You have woken from cryosleep, only to crash onto a moon that isn’t supposed to be there. Just your luck. Not to mention the place is crawling with odd, bloodthirsty creatures. Don’t worry though; an otherworldly entity has your back. Well, has all your parts, really. And will stick you back together upon your inevitable death. It’s going to be a long day.
Loot Rascals is a rogue-like pseudo-board game. Players move their character around a randomly generated map, consisting of terrain tiles, fighting creatures and claiming cards. Cards can be equipped to boost the player’s attack and defence, as well as grant various abilities or powers. As players move from tile to tile the days and nights cycle, and a counter deceases. The counter indicates how much time until more, and powerful, enemies arrive.
There are five levels, and players carry their cards from level to level. Should the die, the player loses all their cards and is dropped back at a randomly generated first level to start again. Some help comes in the form of card rockets, which players can place a card onto, and can be collected during another run. Also, some cards are stolen from you when you die, and other players can find and return these cards for you to use.
Combat operates on a very simple math base. A player’s attack score is subtracted from an enemy’s defence score, with what is left being the damage that is done. Enemies attacking players have their power score divided by the players defence, with the result being damage dealt. Each enemy also has two states, attack and defend. When in attack the creature attacks first when engaged, and when in defend the player attacks first. These states alternate, with the length and conditions of change being different for each foe.
This gives the game quite a complex tactical element. Players try to manoeuvre around enemies, keeping them at a distance so they can pounce when the time is right. This is all done while trying to avoid tougher creatures and generally not becoming trapped.
Cards are collected throughout the adventure. They range from cards with attack or defence characteristics, to ability cards, or cards which allow players to perform special actions.
These cards are slotted into one of ten available spaces. Those cards with attack or defence values contribute to the players overall ratings, while other cards offer passive bonuses. Some special cards can be combined with standard cards, and allow the player to access abilities like teleport or fireball. Abilities like this need to be powered up after each use, to be used again.
Loot Rascals is one of those games where its biggest strengths are also its greatest weaknesses. The marriage of card collection, tactics and exploration makes it an addictive and compelling experience. Players can put a lot of thought into how they arrange their cards to maximise what they can gain from it, with a lot of options for different kinds of builds.

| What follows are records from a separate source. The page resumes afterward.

(** C4, as the code has it. With the positions found by its first
    [get_positions], [close_all_positions] starts one [close_position] per
    position found, in order, and returns a result dictionary with one
    entry per distinct key [exchange_symbol]: as many entries as positions
    when no two positions share a key, fewer otherwise. Each call gives a
    result, the results are written into the dictionary in the order of
    the calls, and the entry of a key is the result of the last call with
    that key: a later result replaces an earlier one. *)
Theorem close_all_positions_attempts (exchanges : list string) (w : World) :
  let found := discovered (fetched_positions exchanges w) in
  let attempts :=
    fst (close_results exchanges found (world_of (get_positions exchanges w))) in
  exists results,
    value_of (close_all_positions exchanges w) = inr results /\
    close_attempts (events_of (close_all_positions exchanges w)) =
      map attempt_of found /\
    length (close_attempts (events_of (close_all_positions exchanges w))) =
      length found /\
    (forall k, In k (keys results) <-> In k (map key_of found)) /\
    length results = length (nodup string_dec (map key_of found)) /\
    (length results <= length found)%nat /\
    (NoDup (map key_of found) -> length results = length found) /\
    map fst attempts = map key_of found /\
    results = record_results attempts [] /\
    (forall k, dict_get k results = last_result k attempts).
Proof.
  intros found attempts. unfold close_all_positions.
  destruct (close_all_loop_results exchanges (fetched_positions exchanges w)
              (fetched_positions_well_formed exchanges w) []
              (world_of (get_positions exchanges w)))
    as (Hval & _ & Hkeys).
  destruct (close_all_loop_outcome exchanges (fetched_positions exchanges w)
              (fetched_positions_well_formed exchanges w) []
              (world_of (get_positions exchanges w)))
    as (results & w' & t & E & Hk & Ht).
  exists results.
  rewrite bind_log, (bind_returned _ _ _ _ _ _ (get_positions_outcome exchanges w)).
  rewrite (bind_returned _ _ _ _ _ _ E), bind_log.
  rewrite !value_after, !events_after.
  assert (close_attempts
            ([ELog LogClosingAll] ++ events_of (get_positions exchanges w) ++
             t ++ [ELog LogAllClosed] ++ events_of (ret (num := num) results w'))
          = map attempt_of found) as Ha.
  { rewrite !close_attempts_app.
    rewrite (reading_no_attempts _ (get_positions_reading exchanges w)), Ht.
    simpl. now rewrite app_nil_r. }
  assert (forall k, In k (keys results) <-> In k (map key_of found)) as Hin.
  { intros k. rewrite Hk, add_keys_In. simpl. tauto. }
  assert (NoDup (keys results)) as Hnd.
  { rewrite Hk. apply add_keys_NoDup. constructor. }
  assert (length results = length (keys results)) as Hlen.
  { unfold keys. now rewrite length_map. }
  split; [reflexivity|]. split; [exact Ha|]. split.
  { rewrite Ha. apply length_map. }
  split; [exact Hin|]. split.
  { rewrite Hlen. apply same_members_length; [assumption | apply NoDup_nodup|].
    intros k. rewrite nodup_In. apply Hin. }
  split.
  { rewrite Hlen, Hk.
    pose proof (add_keys_length_le (map key_of found) []) as H.
    rewrite length_map in H. exact H. }
  split.
  { intros Hn. rewrite Hlen, Hk.
    rewrite (add_keys_length_fresh (map key_of found) []) by exact Hn.
    now rewrite length_map. }
  rewrite E in Hval. cbn [value_of fst] in Hval. injection Hval as Hval.
  split; [exact Hkeys|]. split; [exact Hval|].
  intros k. rewrite Hval, dict_get_record_results.
  unfold attempts, found. now destruct (last_result k _).
Qed.

(** C10. [get_positions] never raises, and every position it returns has
    a contracts count that is greater than 0: a reported position without
    a contracts count, or with a count that is not greater than 0, is
    skipped. The market orders of [close_position] and
    [close_all_positions] are all for a count greater than 0. *)
Theorem returned_positions_are_open (exchanges : list string) (w : World) :
  value_of (get_positions exchanges w) = inr (fetched_positions exchanges w) /\
  (forall name positions pos,
     In (name, positions) (fetched_positions exchanges w) ->
     In pos positions ->
     py_getitem (PDict pos) "contracts" = inr (position_contracts pos) /\
     py_gt0 (position_contracts pos) = inr true) /\
  (forall name (pos : record) rest found,
     dict_get "contracts" pos = None \/
     (exists v, dict_get "contracts" pos = Some v /\ py_gt0 v = inr false) ->
     collect_open name (pos :: rest) found = collect_open name rest found) /\
  (forall name symbol,
     Forall sized_order (events_of (close_position exchanges name symbol w))) /\
  Forall sized_order (events_of (close_all_positions exchanges w)).
Proof.
  split; [apply get_positions_value|]. split; [|split; [|split]].
  - intros name positions pos Hin Hpos.
    pose proof (fetched_positions_well_formed exchanges w) as H.
    unfold well_formed in H. rewrite Forall_forall in H.
    specialize (H _ Hin). simpl in H. rewrite Forall_forall in H.
    apply normal_contracts. now apply H.
  - intros name pos rest found [H | (v & H & Hv)].
    + now apply collect_open_missing.
    + now apply (collect_open_zero name pos rest found v).
  - intros name symbol. apply close_position_sized.
  - apply close_all_positions_sized.
Qed.

End CloseAllFacts.

(** ** Reading from every exchange *)

Section FanOutFacts.

Context {num : Type} {PN : PyNumber num} {PT : PyText}.
Context {World : Type} {ENV : Environment num World}.

Local Abbreviation pyval := (pyval num).
Local Abbreviation record := (record num).
Local Abbreviation event := (event num).

Lemma position_replies_names (exchanges : list string) (w : World) :
  map fst (fst (position_replies exchanges w)) = exchanges.
Proof.
  revert w. induction exchanges as [|name rest IH]; intros w; simpl.
  - reflexivity.
  - destruct (fetch_positions name w) as [r w'].
    specialize (IH w'). destruct (position_replies rest w') as [l w''].
    simpl in *. now rewrite IH.
Qed.

Lemma get_positions_loop (exchanges : list string) :
  NoDup exchanges ->
  forall (positions_data : dict (list record)) (w : World),
  (forall name, In name exchanges -> ~ In name (keys positions_data)) ->
  value_of (foldM get_positions_for exchanges positions_data w) =
    inr (positions_data ++ map kept (fst (position_replies exchanges w))) /\
  world_of (foldM get_positions_for exchanges positions_data w) =
    snd (position_replies exchanges w).
Proof.
  induction 1 as [|name rest Hname Hrest IH]; intros pd w Hfresh.
  - simpl. now rewrite app_nil_r.
  - cbn [foldM position_replies].
    pose proof (get_positions_for_outcome pd name w) as E. cbv zeta in E.
    rewrite (bind_returned _ _ _ _ _ _ E), value_after, world_after. clear E.
    destruct (fetch_positions name w) as [r w1]. cbn [fst snd].
    assert (~ In name (keys pd)) as Hn by (apply Hfresh; now left).
    rewrite (dict_set_fresh name [] pd Hn), (dict_set_last name _ [] pd Hn).
    destruct (IH (pd ++ [(name, open_positions name r)]) w1) as [Hv Hw].
    { intros m Hm. unfold keys. rewrite map_app, in_app_iff. simpl.
      intros [Hin | [<- | []]].
      - apply (Hfresh m); [now right | exact Hin].
      - contradiction. }
    rewrite Hv, Hw. destruct (position_replies rest w1) as [l w2]. simpl.
    now rewrite <- app_assoc.
Qed.

Lemma fetched_positions_replies (exchanges : list string) (w : World) :
  NoDup exchanges ->
  fetched_positions exchanges w = map kept (fst (position_replies exchanges w)).
Proof.
  intros Hn. unfold fetched_positions, get_positions.
  rewrite value_bind. simpl value_of at 1. cbv iota.
  change (world_of (log LogPositionsRequest w)) with w.
  destruct exchanges as [|name rest]; [reflexivity|].
  rewrite value_bind.
  destruct (get_positions_loop (name :: rest) Hn [] w) as [Hv _].
  { intros m _ []. }
  rewrite Hv. reflexivity.
Qed.

Lemma dict_get_member {V : Type} (k : string) (v : V) (d : dict V) :
  NoDup (keys d) -> In (k, v) d -> dict_get k d = Some v.
Proof.
  induction d as [|[k' v'] r IH]; simpl; intros Hn Hin; [contradiction|].
  inversion Hn as [|? ? Hk Hr]; subst.
  destruct Hin as [[= -> ->] | Hin].
  - now rewrite String.eqb_refl.
  - destruct (String.eqb_spec k' k) as [->|]; [|auto].
    exfalso. apply Hk. unfold keys. now apply (in_map fst _ (k, v)).
Qed.
(** * bookeditor: selection resolution, edit sessions, diff display and
      version history

    The web client (ManuscriptViewer, BookEditor, EditConsole, DiffViewer,
    VersionHistory and the API client) is embedded from its TypeScript
    source.  The version store and the edit-session engine live in the
    Python service, which is not part of the sources at hand; they are
    modelled from the specification in the module [Engine]. *)

From Stdlib Require Import ZArith Ascii String.
From stdpp Require Import gmap strings list fin_maps.

Local Open Scope Z_scope.

(** ** JavaScript strings

    A JavaScript string is a finite sequence of UTF-16 code units;
    [length], [substring] and [indexOf] all count code units. *)

Definition jsstring : Type := list N.

(** String literals of the development: one code unit per character. *)
Definition js (s : string) : jsstring :=
  List.map N_of_ascii (list_ascii_of_string s).

Definition jslength (s : jsstring) : Z := Z.of_nat (length s).

(** [s.substring(start, end)]: both arguments are clamped to
    [0, s.length] and swapped when out of order. *)
Definition substring (s : jsstring) (start end_ : Z) : jsstring :=
  let len := jslength s in
  let finalStart := Z.min (Z.max start 0) len in
  let finalEnd := Z.min (Z.max end_ 0) len in
  let from := Z.min finalStart finalEnd in
  let to := Z.max finalStart finalEnd in
  take (Z.to_nat (to - from)) (drop (Z.to_nat from) s).

Fixpoint isPrefix (p s : jsstring) : bool :=
  match p, s with
  | [], _ => true
  | _ :: _, [] => false
  | a :: p', b :: s' => (a =? b)%N && isPrefix p' s'
  end.

Fixpoint indexOfFrom (s search : jsstring) (i : Z) : Z :=
  if isPrefix search s then i
  else match s with
       | [] => -1
       | _ :: s' => indexOfFrom s' search (i + 1)
       end.

(** [s.indexOf(search)]: the first index at which [search] occurs, or -1. *)
Definition indexOf (s search : jsstring) : Z := indexOfFrom s search 0.

(** WhiteSpace and LineTerminator code points of ECMAScript, the ones
    [String.prototype.trim] strips (all lie in the basic plane). *)
Definition isWhiteSpace (c : N) : bool :=
  ((c =? 9) || (c =? 10) || (c =? 11) || (c =? 12) || (c =? 13) ||
   (c =? 32) || (c =? 160) || (c =? 5760) ||
   ((8192 <=? c) && (c <=? 8202)) ||
   (c =? 8232) || (c =? 8233) || (c =? 8239) || (c =? 8287) ||
   (c =? 12288) || (c =? 65279))%N.

Fixpoint trimStart (s : jsstring) : jsstring :=
  match s with
  | [] => []
  | c :: s' => if isWhiteSpace c then trimStart s' else s
  end.

Definition trimEnd (s : jsstring) : jsstring :=
  reverse (trimStart (reverse s)).

Definition trim (s : jsstring) : jsstring := trimEnd (trimStart s).

(** An occurrence of [t] in [s] at index [k]. *)
Definition occurs_at (s t : jsstring) (k : Z) : Prop :=
  0 <= k /\ k + jslength t <= jslength s /\
  substring s k (k + jslength t) = t.

(** [a === b] on strings. *)
Fixpoint streq (a b : jsstring) : bool :=
  match a, b with
  | [], [] => true
  | x :: a', y :: b' => (x =? y)%N && streq a' b'
  | _, _ => false
  end.

(** ** Event handlers

    A handler of the client runs against the component state, performs
    observable effects (console output, dialogs, requests to the service)
    and either completes or throws.  Values that come from the
    environment (the DOM, replies of the service, the answer to a dialog)
    are arguments of the handler. *)

(** [src/web/src/lib/api.ts] *)
Record EditSuggestRequest := {
  manuscript_id : string;
  instruction : jsstring;
  target_range : Z * Z;
  k : Z;
  num_options : Z;
}.

(** [interface Selection] of the three components. *)
Record Selection := { start : Z; end_ : Z; text : jsstring }.

Inductive exn := JsError (msg : string).

Inductive completion (A : Type) : Type :=
| Normal (a : A)
| Throw (err : exn).
Arguments Normal {A} a.
Arguments Throw {A} err.
Lemma getClient_resume_other sid sid' p o s r s' :
  sid' ≠ sid →
  getClient_resume sid' p o s = (r, s') →
  view sid s' = view sid s.
Proof.
  intros Hne. unfold_M. destruct o; cbn; intros [= <- <-];
    unfold view, init_count; cbn;
    rewrite ?lookup_delete_ne, ?lookup_insert_ne by done; done.
Qed.

(** Quiet events other than a call for [sid] leave [sid]'s view alone. *)
Lemma step_quiet_view sid ev s r s' :
  quiet sid ev →
  ev ≠ CallGetClient sid →
  step URL_new ev s = Some (r, s') →
  view sid s' = view sid s.
Proof.
  intros Hq Hne Hstep. destruct ev as [sid'|sid'|sid' p rows|sid' p w|sid' p]; cbn in *.
  - destruct (getClient_call sid' s) as [[h|e] s1] eqn:Hcall; [|done].
    inversion Hstep; subst. eapply getClient_call_other; [|done]. congruence.
  - destruct (dispose sid' s) as [r1 s1] eqn:Hd. inversion Hstep; subst.
    by eapply dispose_other.
  - destruct (attempts s !! p) as [[a [] ?]|]; try done.
    destruct (a =? sid')%Z; [|done]. inversion Hstep; subst. apply afterDb_view.
  - destruct (attempts s !! p) as [[a [] ?]|]; try done.
    destruct (a =? sid')%Z; [|done]. inversion Hstep; subst. apply afterRace_view.
  - destruct (attempts s !! p) as [[a [] []]|]; try done.
    destruct (a =? sid')%Z; [|done].
    destruct (getClient_resume sid' p o s) as [r1 s1] eqn:Hr.
    inversion Hstep; subst. by eapply getClient_resume_other.
Qed.

Lemma calls_of_other sid ev evs :
  ev ≠ CallGetClient sid → calls_of sid (ev :: evs) = calls_of sid evs.
Proof.
  intros Hne. unfold calls_of. cbn. destruct ev; try done.
  destruct (Z.eqb_spec serverId sid); [congruence|done].
Qed.

Lemma handles_of_other sid ev evs r rs :
  ev ≠ CallGetClient sid →
  handles_of sid (ev :: evs) (r :: rs) = handles_of sid evs rs.
Proof.
  intros Hne. cbn. destruct ev; try done.
  destruct r; try done.
  destruct (Z.eqb_spec serverId sid); [congruence|done].
Qed.

Lemma event_is_call_dec sid (ev : Event) :
  {ev = CallGetClient sid} + {ev ≠ CallGetClient sid}.
Proof.
  destruct ev; try (right; discriminate).
  destruct (Z.eq_dec serverId sid); [left; congruence | right; congruence].
Qed.

(** While an attempt for [sid] is in flight and nothing is cached, every
    further caller joins that attempt and no new one is started. *)
Lemma window_inflight sid p n evs : ∀ s rs s',
  view sid s = (None, Some p, n) →
  Forall (quiet sid) evs →
  run URL_new evs s = Some (rs, s') →
  view sid s' = (None, Some p, n) ∧
  handles_of sid evs rs = replicate (calls_of sid evs) (Joined p).
Proof.
  induction evs as [|ev evs IH]; intros s rs s' Hv Hq Hrun.
  { cbn in Hrun. inversion Hrun; subst. done. }
  cbn in Hrun.
  destruct (step URL_new ev s) as [[r s1]|] eqn:Hstep; [|done].
  destruct (run URL_new evs s1) as [[rs1 s2]|] eqn:Hrest; [|done].
  inversion Hrun; subst; clear Hrun.
  apply Forall_cons in Hq as [Hq1 Hq].
  destruct (event_is_call_dec sid ev) as [->|Hne].
  - cbn in Hstep.
    assert (clients s !! sid = None ∧ initializingClients s !! sid = Some p)
      as [Hc Hi] by (unfold view in Hv; by inversion Hv).
    rewrite (getClient_call_joined _ _ _ Hc Hi) in Hstep.
    inversion Hstep; subst; clear Hstep.
    destruct (IH _ _ _ Hv Hq Hrest) as [Hv' Hh]. split; [done|].
    unfold calls_of in *. cbn. rewrite Z.eqb_refl. cbn. by rewrite Hh.
  - pose proof (step_quiet_view _ _ _ _ _ Hq1 Hne Hstep) as Hv1.
    rewrite Hv in Hv1.
    destruct (IH _ _ _ Hv1 Hq Hrest) as [Hv' Hh]. split; [done|].
    by rewrite handles_of_other, calls_of_other.
Qed.
Lemma bind_assoc {A B C : Type} (c : IO A) (k : A -> IO B) (k' : B -> IO C)
    (buffer : TextIO) :
  (x <~ (y <~ c ;; k y) ;; k' x) buffer =
  (y <~ c ;; x <~ k y ;; k' x) buffer.
Proof. unfold io_bind. destruct (c buffer) as [[a|e] b]; reflexivity. Qed.

(** Runs the writes at the head of both sides of an equation. *)
Ltac io_run :=
  repeat first [ rewrite bind_assoc | rewrite bind_write | rewrite bind_ret
               | rewrite bind_lift | progress cbv beta iota ].

Lemma eager_loop_cons {Context : Type} (self : TablerowNode.t Context)
    (context : Context) (item : object) (items : list object)
    (drop : TableRowDrop.t) :
  eager_loop self context (item :: items) drop =
  (drop <~ lift (TableRowDrop.step drop item) ;;
   _ <~ write (opening (TableRowDrop.tablerow drop)) ;;
   _ <~ BlockNode.render (TablerowNode.block self) (extend context drop) ;;
   _ <~ write (closing (TableRowDrop.tablerow drop)) ;;
   eager_loop self context items drop).
Proof. reflexivity. Qed.

Lemma render_cells_cons {Context : Type} (self : TablerowNode.t Context)
    (context : Context) (data : object) (row : list object) (j : Z)
    (drop : TableRowDrop.t) :
  TablerowNode.render_cells self context (data :: row) j drop =
  (drop <~ lift (TableRowDrop.step drop data) ;;
   _ <~ write (td_open (j + 1)) ;;
   _ <~ BlockNode.render (TablerowNode.block self) (extend context drop) ;;
   _ <~ write "</td>" ;;
   TablerowNode.render_cells self context row (j + 1) drop).
Proof. reflexivity. Qed.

It can be incredibly rewarding constructing an arrangement of cards which works in beautiful unison. Even better is seeing those cards in action as you explore the various levels. However, the rogue-like aspects undo almost all of this careful planning, stripping you of any cards and upgrades you have collected.
This wouldn’t be so bad if the game was more forgiving, or if players could somehow save their progress or even a few key cards. Even starting from a level you have previously reached would be welcome. As it is, players are required to play through the entire five levels in one sitting, starting each run completely from scratch. There is some relief when you gain a card from a card rocket, or another player returns a card, but these events happen rarely.
I feel the real disappointment with Loot Rascals is that it is such a compelling, entertaining and interesting game, but how it treats its rogue-like elements creates an almost insurmountable barrier. It seems like it asks too much, for players to start completely from scratch each time. Especially since the levels are randomly generated, and some deaths are completely unavoidable due to particular random enemy and environment placements.
It is doubly disappointing because the world and narrative is so engaging that you just want to find out what is happening. For instance, I have played for over eight hours, and can only just make it to the third level. Those who have finished it gain both my admiration and sympathy!
Loot Rascals is an extremely entertaining and challenging game, which is let down a lot by its rogue-like implementation. Those deep into rogue-likes will definitely find this a sound investment. More casual players might find aspects to like, but at the approximately AUD$20 price tag, it hardly seems like value for money. Keep an eye on it, though, and grab it when it is on sale. If nothing else, the left-of-centre theme will provide ample entertainment.
Loot Rascals is developed and published by Hollow Ponds, and is available now on Steam.